__Activity__. Each record must be retyped word for word.
──────── Information given ────────
(** * Video streaming server: chunked ingestion, processing status and
      byte-range streaming

    A shallow embedding of [main.py] (the FastAPI application with the
    [/api/upload], [/api/video/{id}], [/api/stream/{id}] and
    [DELETE /api/video/{id}] routes and the background [process_video]
    task), followed by the properties of its ingestion and range-serving
    core.

    Conventions of the embedding:
    - Python [str] values are [string]s of 8-bit characters (header values
      are latin-1 decoded by the framework, so this is exact for them);
      Python [int] is [Z];
    - a file is the [list byte] of its content, the file system a finite map
      from path strings to contents, a table a finite map from primary key
      to row;
    - a request handler is a computation in a state-and-exception monad
      over the committed database, the file system and the pool of
      background tasks; what a handler committed before raising stays
      committed;
    - a handler, and each of the two segments of a background task, runs
      without interleaving; the body of a streaming response is the list of
      chunks its generator yields on the file as the handler found it. *)

From Stdlib Require Import ZArith Ascii String List Lia Strings.Byte.
From stdpp Require Import gmap strings list fin_maps pretty sorting.
From Equations Require Import Equations.

Open Scope string_scope.
Open Scope Z_scope.

(** ** Python string operations used by the handlers *)

Module PyStr.

(** [str.lower] on the characters [A]-[Z]; other characters of the 8-bit
    range are left alone. *)
Definition lower_char (c : ascii) : ascii :=
  let n := nat_of_ascii c in
  if ((65 <=? n)%nat && (n <=? 90)%nat)%bool then ascii_of_nat (n + 32) else c.

Fixpoint lower (s : string) : string :=
  match s with
  | EmptyString => EmptyString
  | String c r => String (lower_char c) (lower r)
  end.

(** [s.startswith(p)] *)
Fixpoint startswith (p s : string) : bool :=
  match p, s with
  | EmptyString, _ => true
  | String a p', String b s' => if Ascii.eqb a b then startswith p' s' else false
  | String _ _, EmptyString => false
  end.
(** A canonical numeral, with or without a sign, is an integer literal. *)
Lemma match_number_canonical (neg : bool) (ds : pystr) :
  canonical_digits ds = true ->
  Nat.leb (List.length ds) int_max_str_digits = true ->
  match_number ((if neg then [45%N] else []) ++ ds)
  = Scanned (PInt (cond_Zopp neg (digits_value 0 ds))) [].
Proof.
  intros C L. pose proof (canonical_all_digits ds C) as A.
  destruct ds as [|c r]; [discriminate|].
  assert (R : in_range 48 57 c = true).
  { cbn [forallb] in A. apply andb_true_iff in A. exact (proj1 A). }
  assert (N45 : N.eqb c 45 = false).
  { apply in_range_spec in R. apply N.eqb_neq. lia. }
  assert (Body : match c :: r with
                 | [] => Malformed
                 | c0 :: r0 =>
                     if in_range 48 57 c0 then
                       let '(ipart, rest) :=
                         if N.eqb c0 48 then ([c0], r0)
                         else (c0 :: take_while is_ascii_digit r0,
                               drop_while is_ascii_digit r0) in
                       let '(frac, rest1) := scan_fraction rest in
                       let '(ex, rest2) := scan_exponent rest1 in
                       match frac, ex with
                       | [], None =>
                           if Nat.leb (List.length ipart) int_max_str_digits
                           then Scanned (PInt (cond_Zopp neg (digits_value 0 ipart))) rest2
                           else Overlong (if neg then 45%N :: ipart else ipart)
                       | _, _ =>
                           Scanned (PFloat (float_of_literal neg ipart frac
                                              (match ex with Some e => e | None => 0%Z end)))
                                   rest2
                       end
                     else Malformed
                 end
                 = Scanned (PInt (cond_Zopp neg (digits_value 0 (c :: r)))) []).
  { rewrite R. cbn [canonical_digits] in C.
    destruct (N.eqb c 48) eqn:Z.
    - destruct r; [|discriminate]. cbn [scan_fraction scan_exponent].
      now rewrite L.
    - apply andb_true_iff in C. destruct C as [_ Dr].
      rewrite (take_while_all _ _ Dr), (drop_while_all _ _ Dr).
      cbn [scan_fraction scan_exponent]. now rewrite L. }
  unfold match_number. destruct neg; cbn [app].
  - change (N.eqb 45 45) with true. exact Body.
  - rewrite N45. exact Body.
Qed.

Lemma digits_of_Z_split (z : Z) :
  digits_of_Z z
  = (if (z <? 0)%Z then [45%N] else []) ++ digits_of_N (Z.abs_N z).
Proof. destruct z; reflexivity. Qed.

Lemma cond_Zopp_abs (z : Z) :
  cond_Zopp (z <? 0)%Z (Z.of_N (Z.abs_N z)) = z.
Proof. destruct z; cbn; try reflexivity. Qed.

Lemma match_number_int (z : Z) :
  Nat.leb (List.length (digits_of_N (Z.abs_N z))) int_max_str_digits = true ->
  match_number (digits_of_Z z) = Scanned (PInt z) [].
Proof.
  intros L. rewrite digits_of_Z_split, match_number_canonical.
  - now rewrite digits_value_of_N, cond_Zopp_abs.
  - apply digits_canonical.
  - exact L.
Qed.

Section ReadBack.
Context {interp : Interpreter}.

Lemma json_dumps_list (l : list pyval) : json_dumps (PList l) = 91%N :: list_text l.
Proof. reflexivity. Qed.

Lemma json_dumps_dict (d : dict) : json_dumps (PDict d) = 123%N :: dict_text d.
Proof. reflexivity. Qed.
Definition code (c : ascii) : Z := Z.of_N (N_of_ascii c).

Definition is_space (c : ascii) : bool :=
  ((9 <=? code c) && (code c <=? 13)) || ((28 <=? code c) && (code c <=? 32))
  || (code c =? 133) || (code c =? 160).

Definition blank (s : string) : bool := forallb is_space (chars s).

(** [text.strip()]. *)
Fixpoint lstrip (l : list ascii) : list ascii :=
  match l with
  | c :: l' => if is_space c then lstrip l' else l
  | [] => []
  end.

Definition strip (s : string) : string :=
  string_of_list_ascii (rev (lstrip (rev (lstrip (chars s))))).

Definition between (lo hi : ascii) (c : ascii) : bool :=
  (code lo <=? code c) && (code c <=? code hi).

Definition is_lower : ascii -> bool := between "a" "z".
Definition is_upper : ascii -> bool := between "A" "Z".
Definition is_digit : ascii -> bool := between "0" "9".
Definition is_hex (c : ascii) : bool := is_digit c || between "a" "f" c.
Definition is_hex_any (c : ascii) : bool := is_hex c || between "A" "F" c.

Definition has_char (c : ascii) (s : string) : bool := existsb (Ascii.eqb c) (chars s).

Definition starts_with (p s : string) : bool := String.prefix p s.

Definition rev_string (s : string) : string :=
  string_of_list_ascii (rev (chars s)).

Definition ends_with (p s : string) : bool :=
  String.prefix (rev_string p) (rev_string s).

Fixpoint contains (sub s : string) : bool :=
  starts_with sub s ||
  match s with
  | EmptyString => false
  | String _ s => contains sub s
  end.

(** [s.split(sep)] for a one-character separator: never the empty list. *)
Fixpoint split_on (sep : ascii) (s : string) : list string :=
  match s with
  | EmptyString => [EmptyString]
  | String c s =>
      match split_on sep s with
      | [] => []
      | w :: ws => if Ascii.eqb c sep then EmptyString :: w :: ws
                   else String c w :: ws
      end
  end.

Arguments split_on sep%_char_scope s%_string_scope.
Arguments has_char c%_char_scope s%_string_scope.

Definition join (sep : string) (l : list string) : string := String.concat sep l.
────────
__Answer to this problem__.
(** * Video streaming server: chunked ingestion, processing status and
      byte-range streaming

    A shallow embedding of [main.py] (the FastAPI application with the
    [/api/upload], [/api/video/{id}], [/api/stream/{id}] and
    [DELETE /api/video/{id}] routes and the background [process_video]
    task), followed by the properties of its ingestion and range-serving
    core.

    Conventions of the embedding:
    - Python [str] values are [string]s of 8-bit characters (header values
      are latin-1 decoded by the framework, so this is exact for them);
      Python [int] is [Z];
    - a file is the [list byte] of its content, the file system a finite map
      from path strings to contents, a table a finite map from primary key
      to row;
    - a request handler is a computation in a state-and-exception monad
      over the committed database, the file system and the pool of
      background tasks; what a handler committed before raising stays
      committed;
    - a handler, and each of the two segments of a background task, runs
      without interleaving; the body of a streaming response is the list of
      chunks its generator yields on the file as the handler found it. *)

From Stdlib Require Import ZArith Ascii String List Lia Strings.Byte.
From stdpp Require Import gmap strings list fin_maps pretty sorting.
From Equations Require Import Equations.

Open Scope string_scope.
Open Scope Z_scope.

(** ** Python string operations used by the handlers *)

Module PyStr.

(** [str.lower] on the characters [A]-[Z]; other characters of the 8-bit
    range are left alone. *)
Definition lower_char (c : ascii) : ascii :=
  let n := nat_of_ascii c in
  if ((65 <=? n)%nat && (n <=? 90)%nat)%bool then ascii_of_nat (n + 32) else c.

Fixpoint lower (s : string) : string :=
  match s with
  | EmptyString => EmptyString
  | String c r => String (lower_char c) (lower r)
  end.

(** [s.startswith(p)] *)
Fixpoint startswith (p s : string) : bool :=
  match p, s with
  | EmptyString, _ => true
  | String a p', String b s' => if Ascii.eqb a b then startswith p' s' else false
  | String _ _, EmptyString => false
  end.
(** A canonical numeral, with or without a sign, is an integer literal. *)
Lemma match_number_canonical (neg : bool) (ds : pystr) :
  canonical_digits ds = true ->
  Nat.leb (List.length ds) int_max_str_digits = true ->
  match_number ((if neg then [45%N] else []) ++ ds)
  = Scanned (PInt (cond_Zopp neg (digits_value 0 ds))) [].
Proof.
  intros C L. pose proof (canonical_all_digits ds C) as A.
  destruct ds as [|c r]; [discriminate|].
  assert (R : in_range 48 57 c = true).
  { cbn [forallb] in A. apply andb_true_iff in A. exact (proj1 A). }
  assert (N45 : N.eqb c 45 = false).
  { apply in_range_spec in R. apply N.eqb_neq. lia. }
  assert (Body : match c :: r with
                 | [] => Malformed
                 | c0 :: r0 =>
                     if in_range 48 57 c0 then
                       let '(ipart, rest) :=
                         if N.eqb c0 48 then ([c0], r0)
                         else (c0 :: take_while is_ascii_digit r0,
                               drop_while is_ascii_digit r0) in
                       let '(frac, rest1) := scan_fraction rest in
                       let '(ex, rest2) := scan_exponent rest1 in
                       match frac, ex with
                       | [], None =>
                           if Nat.leb (List.length ipart) int_max_str_digits
                           then Scanned (PInt (cond_Zopp neg (digits_value 0 ipart))) rest2
                           else Overlong (if neg then 45%N :: ipart else ipart)
                       | _, _ =>
                           Scanned (PFloat (float_of_literal neg ipart frac
                                              (match ex with Some e => e | None => 0%Z end)))
                                   rest2
                       end
                     else Malformed
                 end
                 = Scanned (PInt (cond_Zopp neg (digits_value 0 (c :: r)))) []).
  { rewrite R. cbn [canonical_digits] in C.
    destruct (N.eqb c 48) eqn:Z.
    - destruct r; [|discriminate]. cbn [scan_fraction scan_exponent].
      now rewrite L.
    - apply andb_true_iff in C. destruct C as [_ Dr].
      rewrite (take_while_all _ _ Dr), (drop_while_all _ _ Dr).
      cbn [scan_fraction scan_exponent]. now rewrite L. }
  unfold match_number. destruct neg; cbn [app].
  - change (N.eqb 45 45) with true. exact Body.
  - rewrite N45. exact Body.
Qed.

Lemma digits_of_Z_split (z : Z) :
  digits_of_Z z
  = (if (z <? 0)%Z then [45%N] else []) ++ digits_of_N (Z.abs_N z).
Proof. destruct z; reflexivity. Qed.

Lemma cond_Zopp_abs (z : Z) :
  cond_Zopp (z <? 0)%Z (Z.of_N (Z.abs_N z)) = z.
Proof. destruct z; cbn; try reflexivity. Qed.

Lemma match_number_int (z : Z) :
  Nat.leb (List.length (digits_of_N (Z.abs_N z))) int_max_str_digits = true ->
  match_number (digits_of_Z z) = Scanned (PInt z) [].
Proof.
  intros L. rewrite digits_of_Z_split, match_number_canonical.
  - now rewrite digits_value_of_N, cond_Zopp_abs.
  - apply digits_canonical.
  - exact L.
Qed.

Section ReadBack.
Context {interp : Interpreter}.

Lemma json_dumps_list (l : list pyval) : json_dumps (PList l) = 91%N :: list_text l.
Proof. reflexivity. Qed.

Lemma json_dumps_dict (d : dict) : json_dumps (PDict d) = 123%N :: dict_text d.
Proof. reflexivity. Qed.
Definition code (c : ascii) : Z := Z.of_N (N_of_ascii c).

Definition is_space (c : ascii) : bool :=
  ((9 <=? code c) && (code c <=? 13)) || ((28 <=? code c) && (code c <=? 32))
  || (code c =? 133) || (code c =? 160).

Definition blank (s : string) : bool := forallb is_space (chars s).

(** [text.strip()]. *)
Fixpoint lstrip (l : list ascii) : list ascii :=
  match l with
  | c :: l' => if is_space c then lstrip l' else l
  | [] => []
  end.

Definition strip (s : string) : string :=
  string_of_list_ascii (rev (lstrip (rev (lstrip (chars s))))).

Definition between (lo hi : ascii) (c : ascii) : bool :=
  (code lo <=? code c) && (code c <=? code hi).

Definition is_lower : ascii -> bool := between "a" "z".
Definition is_upper : ascii -> bool := between "A" "Z".
Definition is_digit : ascii -> bool := between "0" "9".
Definition is_hex (c : ascii) : bool := is_digit c || between "a" "f" c.
Definition is_hex_any (c : ascii) : bool := is_hex c || between "A" "F" c.

Definition has_char (c : ascii) (s : string) : bool := existsb (Ascii.eqb c) (chars s).

Definition starts_with (p s : string) : bool := String.prefix p s.

Definition rev_string (s : string) : string :=
  string_of_list_ascii (rev (chars s)).

Definition ends_with (p s : string) : bool :=
  String.prefix (rev_string p) (rev_string s).

Fixpoint contains (sub s : string) : bool :=
  starts_with sub s ||
  match s with
  | EmptyString => false
  | String _ s => contains sub s
  end.

(** [s.split(sep)] for a one-character separator: never the empty list. *)
Fixpoint split_on (sep : ascii) (s : string) : list string :=
  match s with
  | EmptyString => [EmptyString]
  | String c s =>
      match split_on sep s with
      | [] => []
      | w :: ws => if Ascii.eqb c sep then EmptyString :: w :: ws
                   else String c w :: ws
      end
  end.

Arguments split_on sep%_char_scope s%_string_scope.
Arguments has_char c%_char_scope s%_string_scope.

Definition join (sep : string) (l : list string) : string := String.concat sep l.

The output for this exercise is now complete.